There was clearly a lot to balance in production, and it's incredible that the film doesn't spin out control and ends in as satisfying a way as it does. There's an off-beat elegance to it all, particularly in the immensely goofy news-reporting, but the risky dimension that could have seen it all collapse in on itself is avoided in how the enemies band together in response to the slights brought about by Peter's symbiote-affected ego. The work put in to show how he becomes such a monumental dick pays off exactly when Peter realises it himself, when he hits Mary-Jane—it's then we know unambiguously what comes next is well-deserved and needs to be healed. In fact, I might go as far as suggesting that Raimi gave us one of the strangest and most potent explorations of superheroes fucking up we've seen here. Yes, we can understand Peter's being upset in his Uncle's murderer being loose (considering his lack of access to motive), and while we've always been aware this Spider-Man would always fuck his life up in a profoundly awkward—and almost surreal—way; it's when we see in quick succession how this fuck up is playing out (e.g. scarring his friend, humiliating two women, striking one of them, taking advantage of another) that it truly hits home how brutal the juxtaposition and trajectory we're caught up in is.

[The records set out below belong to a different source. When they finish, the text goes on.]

(** * Novel Nest: data access, session manager, hash router

    A shallow embedding of the TypeScript sources

    - [App.tsx]                    the hash-based [Router];
    - [context/AuthContext.tsx]    the [AuthProvider] session manager;
    - [services/mockData.ts]       the in-memory fixtures;
    - the mock [apiService]        (in-memory data-access layer);
    - [services/apiService.ts]     the remote [apiService] built on [fetchAPI];
    - the episodes API route       ([handler] over Prisma's [findMany]);

    followed by the properties the specification states about them.
    Of the fixtures, the users, the novels and the episodes are embedded;
    the reviews and the pre-threaded comments, and the two reads over
    them, are not needed by any property below and are left out.

    Conventions of the embedding.
    - A JavaScript string is a [string]; the code units that occur are in
      the ASCII range.
    - An integral JavaScript number is a [Z]; [NaN] is the [None] of an
      [option Z].  The embedding is exact on the safe integers (magnitude
      below 2^53), which cover every id; rounding beyond them is outside
      the model.
    - An instant (the time value of a [Date]) is a [Z] of milliseconds.
      Fields the code fills with [toISOString] of a computed instant are
      kept as that instant.
    - A settled promise is a [Promise]: [Resolved] with a value or
      [Rejected] with the thrown value.  [delay] and the event loop's
      timing are not modelled; [console] output is not modelled. *)

From stdpp Require Import base list strings gmap sorting.
From Stdlib Require Import ZArith QArith_base String Ascii DecimalString DecimalZ Lia.

Set Warnings "-register-all".

Local Open Scope string_scope.
Local Open Scope list_scope.
Local Open Scope Z_scope.

(* ===================================================================== *)
(** * JavaScript values and built-ins used by the sources                 *)
(* ===================================================================== *)

Module JS.

(** A thrown error object: its [name] (the class) and its [message]. *)
Record exn := Throw { name : string; message : string }.

Definition Error (msg : string) : exn := Throw "Error" msg.
Definition TypeError (msg : string) : exn := Throw "TypeError" msg.
Definition SyntaxError (msg : string) : exn := Throw "SyntaxError" msg.

(** The outcome of an asynchronous computation. *)
Inductive Promise (A : Type) : Type :=
| Resolved (a : A)
| Rejected (e : exn).
Arguments Resolved {A} a.
Arguments Rejected {A} e.

#[export] Instance Promise_ret : MRet Promise := fun A a => Resolved a.
#[export] Instance Promise_bind : MBind Promise := fun A B k p =>
  match p with
  | Resolved a => k a
  | Rejected e => Rejected e
  end.
#[export] Instance Promise_fmap : FMap Promise := fun A B f p =>
  match p with
  | Resolved a => Resolved (f a)
  | Rejected e => Rejected e
  end.
(** X9. After [Clear] nothing is registered for what comes next: [Remove]
    of any name fails with [ErrRepositoryNotRegistered], and a scope built
    from the unit of work afterwards resolves no name. *)
Theorem Clear_then_nothing_registered w p uo :
  uows w !! p = Some uo →
  ∃ w1, Clear (Some p) w = (Ret tt, w1) ∧
    (∀ n, Remove (Some p) n w1 = (Ret (Some ErrRepositoryNotRegistered), w1)) ∧
    (∀ tx t w2 n,
       (m ← get_repositories (Some p); NewTransaction tx m) w1 = (Ret t, w2) →
       Get t n w2 = (Ret (None, Some ErrRepositoryNotRegistered), w2)).
Proof.
  intros Hp. destruct (Clear_run w p uo Hp) as (w1 & Hclear & Hr1 & _).
  exists w1. split; [done|]. split.
  - intros n. apply (Remove_absent w1 (Some p) ∅ n Hr1), lookup_empty.
  - intros tx t w2 n.
    destruct (registry_of_inv _ _ _ Hr1) as (p' & uo1 & l & [= <-] & Hp1 & Hl & Hm).
    unfold NewTransaction. run. rewrite Hp1. simpl. intros [= <- <-].
    apply Get_unbound. unfold lookup_binding. simpl. rewrite Hl. simpl.
    rewrite Hm. simpl. apply lookup_empty.
Qed.
(** * Bank-statement reconciliation: a shallow embedding of [main.py]

    The development follows the source file top to bottom:
    - Python values the code relies on (text, [float], exceptions);
    - [safe_float], the money parser;
    - the label patterns handed to [re.search];
    - the analysis result delivered by the document service
      (key-value pairs and tables of cells);
    - [analyze_bank_statement]: the three balance passes, the defaults
      with their warnings, and the transaction extraction;
    - [process_folder]: the reconciliation of every analysed statement.

    Text is modelled as ASCII [string]; Python integers as [Z]; Python
    floats as the primitive binary64 [float]. *)

From Stdlib Require Import ZArith List String Ascii Bool Lia.
From Stdlib Require Import Floats.
Import ListNotations.

Local Open Scope string_scope.
Local Open Scope list_scope.
Local Open Scope Z_scope.

(** ** Exceptions and fallible results *)

Inductive exn : Type :=
| ValueError
| AttributeError
| ServiceError.

Inductive result (A : Type) : Type :=
| Ok (a : A)
| Raise (e : exn).

Arguments Ok {A} a.
Arguments Raise {A} e.

Definition bind {A B : Type} (r : result A) (k : A -> result B) : result B :=
  match r with
  | Ok a => k a
  | Raise e => Raise e
  end.

Notation "x <- r ;; k" := (bind r (fun x => k))
  (at level 61, r at next level, right associativity).

(** [for x in xs: body], where the body may raise. *)
Fixpoint for_each {A S : Type} (body : S -> A -> result S) (xs : list A) (s : S)
  : result S :=
  match xs with
  | [] => Ok s
  | x :: rest => s' <- body s x ;; for_each body rest s'
  end.

(** ** Text *)

Module Text.

Definition code (c : ascii) : N := N_of_ascii c.

Definition between (lo hi c : ascii) : bool :=
  (code lo <=? code c)%N && (code c <=? code hi)%N.

Definition is_digit (c : ascii) : bool := between "0" "9" c.

Definition is_upper (c : ascii) : bool := between "A" "Z" c.

Definition is_lower (c : ascii) : bool := between "a" "z" c.

(** A word character of [\w] and [\b]. *)
Definition is_word (c : ascii) : bool :=
  is_digit c || is_upper c || is_lower c || Ascii.eqb c "_".

(** The characters [float] skips around a number: space, tab, newline,
    vertical tab, form feed, carriage return. *)
Definition is_space (c : ascii) : bool :=
  Ascii.eqb c " " || ((9 <=? code c)%N && (code c <=? 13)%N).

Definition lower_char (c : ascii) : ascii :=
  if is_upper c then ascii_of_N (code c + 32) else c.

(** [s.lower()] *)
Fixpoint lower (s : string) : string :=
  match s with
  | EmptyString => EmptyString
  | String c rest => String (lower_char c) (lower rest)
  end.

(** [s.replace(c, "")] for a one-character [c]. *)
Fixpoint remove (c : ascii) (s : string) : string :=
  match s with
  | EmptyString => EmptyString
  | String d rest => if Ascii.eqb d c then remove c rest else String d (remove c rest)
  end.

(** [s.endswith(suffix)] *)
Definition endswith (s suffix : string) : bool :=
  let n := String.length s in
  let k := String.length suffix in
  (k <=? n)%nat && String.eqb (substring (n - k) k s) suffix.

End Text.

(** ** The builtin [float(text)]

    [float] accepts, between optional blanks, a signed decimal numeral
    with an optional fraction and exponent, or one of [inf], [infinity],
    [nan] in any letter case; single underscores may separate digits.
    The numeral is rounded to the nearest binary64, ties to even.
    Everything else raises [ValueError]. *)

Module PyFloat.

Import Text.
Local Open Scope list_scope.
Local Open Scope Z_scope.

Definition chars : Type := list ascii.

(** Underscores may only stand between two digits; they are dropped. *)
Fixpoint drop_underscores (prev : option ascii) (s : chars) : option chars :=
  match s with
  | [] =>
      match prev with
      | Some p => if Ascii.eqb p "_" then None else Some []
      | None => Some []
      end
  | c :: rest =>
      if Ascii.eqb c "_" then
        match prev with
        | Some p => if is_digit p then drop_underscores (Some c) rest else None
        | None => None
        end
      else
        let after_underscore :=
          match prev with
          | Some p => Ascii.eqb p "_"
          | None => false
          end in
        if after_underscore && negb (is_digit c) then None
        else option_map (cons c) (drop_underscores (Some c) rest)
  end.
Lemma copy_spec b : wf n b -> copy b = b.
  Proof.
    intros Hwf. pose proof (wf_alloc_bounds b Hwf). unfold copy, make.
    pose proof (wf_len n b Hwf) as Hl. rewrite (wf_size n b Hwf).
    destruct (wf_pos n b Hwf) as [Hn Hn']. rewrite (proj2 (Z.ltb_lt 0 n)) by lia.
    rewrite DIVCEIL32_spec by lia. rewrite <- (wf_alloc n b Hwf). simpl.
    case_decide as Hd; [rewrite Hd in Hl; unfold vlen in Hl; simpl in Hl; lia|].
    rewrite take_ge by (unfold vlen in Hl; lia).
    rewrite <- (wf_size n b Hwf) at 1. by destruct b.
  Qed.

Lemma byte_fmap b f i : wf n b -> 0 <= i < allocSize b ->
    byte (with_data b (f <$> data b)) i = f (byte b i).
  Proof.
    intros Hwf Hi. unfold byte at 1. simpl. rewrite vget_fmap, (byte_get b i Hwf Hi). done.
  Qed.

Lemma for_each_data b f : wf n b -> for_each_raw (allocSize b) f (data b) = Ok (f <$> data b).
  Proof. intros Hwf. rewrite <- (wf_len n b Hwf). apply for_each_raw_map. Qed.

Lemma reset_all_spec E b : wf n b ->
    wpr E (reset_all b) (fun b' => wf n b' /\ forall j, bit b' j = false).
  Proof.
    intros Hwf. unfold reset_all. rewrite for_each_data by done. simpl.
    apply (wf_of_bits _ (fun _ => false)); simpl; try by apply Hwf.
    - rewrite vlen_fmap. apply Hwf.
    - intros i Hi. rewrite byte_fmap by done. lia.
    - intros i k Hi Hk. by rewrite byte_fmap, Z.bits_0 by done.
    - done.
  Qed.

  (** The mask that [set()] and [flip()] apply to the last byte. *)
Lemma last_mask b k : wf n b -> 0 <= k < 8 ->
    Z.testbit (Z.shiftr 255 (u32 (allocSize b * 8 - dataSize b))) k =
    bool_decide (8 * (allocSize b - 1) + k < n).
  Proof.
    intros Hwf Hk. pose proof (wf_alloc_bounds b Hwf). rewrite (wf_size n b Hwf).
    rewrite u32_small, Z.shiftr_spec, testbit_255 by lia.
    apply bool_decide_ext. lia.
  Qed.

Lemma last_mask_range b : wf n b ->
    0 <= Z.shiftr 255 (u32 (allocSize b * 8 - dataSize b)) < 256.
  Proof.
    intros Hwf. pose proof (wf_alloc_bounds b Hwf). rewrite (wf_size n b Hwf).
    rewrite u32_small by lia. rewrite Z.shiftr_div_pow2 by lia.
    split; [apply Z.div_pos; lia|]. apply Z.div_lt_upper_bound; nia.
  Qed.

Lemma set_all_spec E b : wf n b ->
    wpr E (set_all b) (fun b' => wf n b' /\ forall j, bit b' j = bool_decide (0 <= j < n)).
  Proof.
    intros Hwf. pose proof (wf_alloc_bounds b Hwf) as Hab. unfold set_all. wp_steps.
    rewrite (u32_small (allocSize b - 1)) by lia.
    apply wpr_for_range with (I := fun i d => vlen d = allocSize b /\
      forall j, 0 <= j < i -> vget d j = Some 255).
    - lia.
    - split; [apply Hwf | lia].
    - intros i d Hi [Hl Hd]. rewrite set_raw_range by lia. simpl. rewrite vlen_vset.
      split; [done|]. intros j Hj. rewrite vget_vset by lia.
      case_decide; [done | apply Hd; lia].
    - intros d [Hl Hd]. wp_steps. rewrite set_raw_range by lia. simpl.
      set (m := Z.shiftr 255 _).
      assert (forall i, 0 <= i < allocSize b ->
        byte (with_data b (vset d (allocSize b - 1) m)) i =
        if decide (i = allocSize b - 1) then m else 255) as Hbyte.
      { intros i Hi. unfold byte. simpl. rewrite vget_vset by lia.
        case_decide; case_decide; try done; try lia. rewrite Hd by lia. done. }
      apply (wf_of_bits _ (fun j => bool_decide (0 <= j < n))); simpl; try by apply Hwf.
      + by rewrite vlen_vset.
      + intros i Hi. rewrite Hbyte by done. case_decide; [by apply last_mask_range | lia].
      + intros i k Hi Hk. rewrite Hbyte by done. case_decide as He.
        * unfold m. rewrite last_mask by done. apply bool_decide_ext. lia.
        * rewrite testbit_255 by lia. apply bool_decide_ext. lia.
      + intros i Hi. by apply bool_decide_eq_false_2.
  Qed.

Lemma flip_all_spec E b : wf n b ->
    wpr E (flip_all b) (fun b' =>
      wf n b' /\ forall j, bit b' j = bool_decide (0 <= j < n) && negb (bit b j)).
  Proof.
    intros Hwf. pose proof (wf_alloc_bounds b Hwf) as Hab. unfold flip_all.
    rewrite for_each_data by done. simpl. rewrite (u32_small (allocSize b - 1)) by lia.
    set (d := _ <$> data b). assert (vlen d = allocSize b) as Hl
      by (unfold d; rewrite vlen_fmap; apply Hwf).
    assert (forall i, 0 <= i < allocSize b -> vget d i = Some (u8 (Z.lnot (byte b i)))) as Hd.
    { intros i Hi. unfold d. rewrite vget_fmap, (byte_get b) by done. done. }
    rewrite (get_raw_Some _ _ _ (Hd (allocSize b - 1) ltac:(lia))). simpl.
    rewrite set_raw_range by lia. simpl. set (m := Z.shiftr 255 _).
    assert (forall i, 0 <= i < allocSize b ->
      byte (with_data b (vset d (allocSize b - 1) (Z.land (u8 (Z.lnot (byte b (allocSize b - 1)))) m))) i =
      Z.land (u8 (Z.lnot (byte b i))) (if decide (i = allocSize b - 1) then m else 255)) as Hbyte.
    { intros i Hi. unfold byte at 1. simpl. rewrite vget_vset by lia.
      destruct (decide (allocSize b - 1 = i)) as [<-|]; [by rewrite decide_True by lia|].
      rewrite decide_False by lia. rewrite Hd by lia. simpl. change 255 with (Z.ones 8). rewrite Z.land_ones by lia.
      symmetry. apply Z.mod_small. apply u8_range. }
    apply (wf_of_bits _ (fun j => bool_decide (0 <= j < n) && negb (bit b j))); simpl; try by apply Hwf.
    - by rewrite vlen_vset.
    - intros i Hi. rewrite Hbyte by done. apply byte_range_bits.
      + apply Z.land_nonneg. left. apply u8_range.
      + intros k Hk. rewrite Z.land_spec, (testbit_byte_high (u8 _)) by (apply u8_range || lia). done.
    - intros i k Hi Hk. rewrite Hbyte by done.
      rewrite Z.land_spec, testbit_u8, Z.lnot_spec, bit_of_byte by lia.
      rewrite andb_comm. f_equal. case_decide as He.
      + unfold m. rewrite last_mask by done. apply bool_decide_ext. lia.
      + rewrite testbit_255 by lia. apply bool_decide_ext. lia.
    - intros i Hi. by rewrite bool_decide_eq_false_2.
  Qed.

  (** *** Queries *)

  (** Bytes and bits quantify over the same positions. *)
Lemma bytes_forall b (P : bool -> Prop) : wf n b ->
    (forall i, 0 <= i < allocSize b -> forall k, 0 <= k < 8 -> P (bit b (8 * i + k))) <->
    (forall j, 0 <= j < 8 * allocSize b -> P (bit b j)).
  Proof.
    intros Hwf. split; intros H.
    - intros j Hj. pose proof (Z.div_mod j 8 ltac:(lia)) as Hd. rewrite Hd.
      pose proof (Z.mod_pos_bound j 8 ltac:(lia)). apply H; lia.
    - intros i Hi k Hk. apply H. lia.
  Qed.

Lemma byte_zero x : 0 <= x < 256 -> x = 0 <-> forall k, 0 <= k < 8 -> Z.testbit x k = false.
  Proof.
    intros Hx. split; [intros -> k _; apply Z.bits_0|].
    intros H. apply byte_eq; [done | lia|]. intros k Hk. rewrite Z.bits_0. by apply H.
  Qed.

It's a decidedly mature and knowing conclusion, ending the thematic recomposition of the previous films with the death of another Osborn and having Peter approach MJ (not walk away from as before, and so later require forgiveness and explanation) in the wake of that death, to silently offer up his regrets for his previous actions; as we become aware of just how desperately difficult and trying their lives are and how tenuous this resolution is. I'm ending here, because, my god, for as funny as this Raimi trilogy can be, this is a sobering end that should only leave one shaken. For all the praise Nolan's Batman trilogy (esp. The Dark Knight) gets as "realistic" and "serious", Raimi was there first and did it much better. Indeed, one hesitates to say it, but it seems only Zack Snyder has been able to capture, in a different form, the zaniness and visual energy Raimi channelled to create what he did in Spider-Man 3.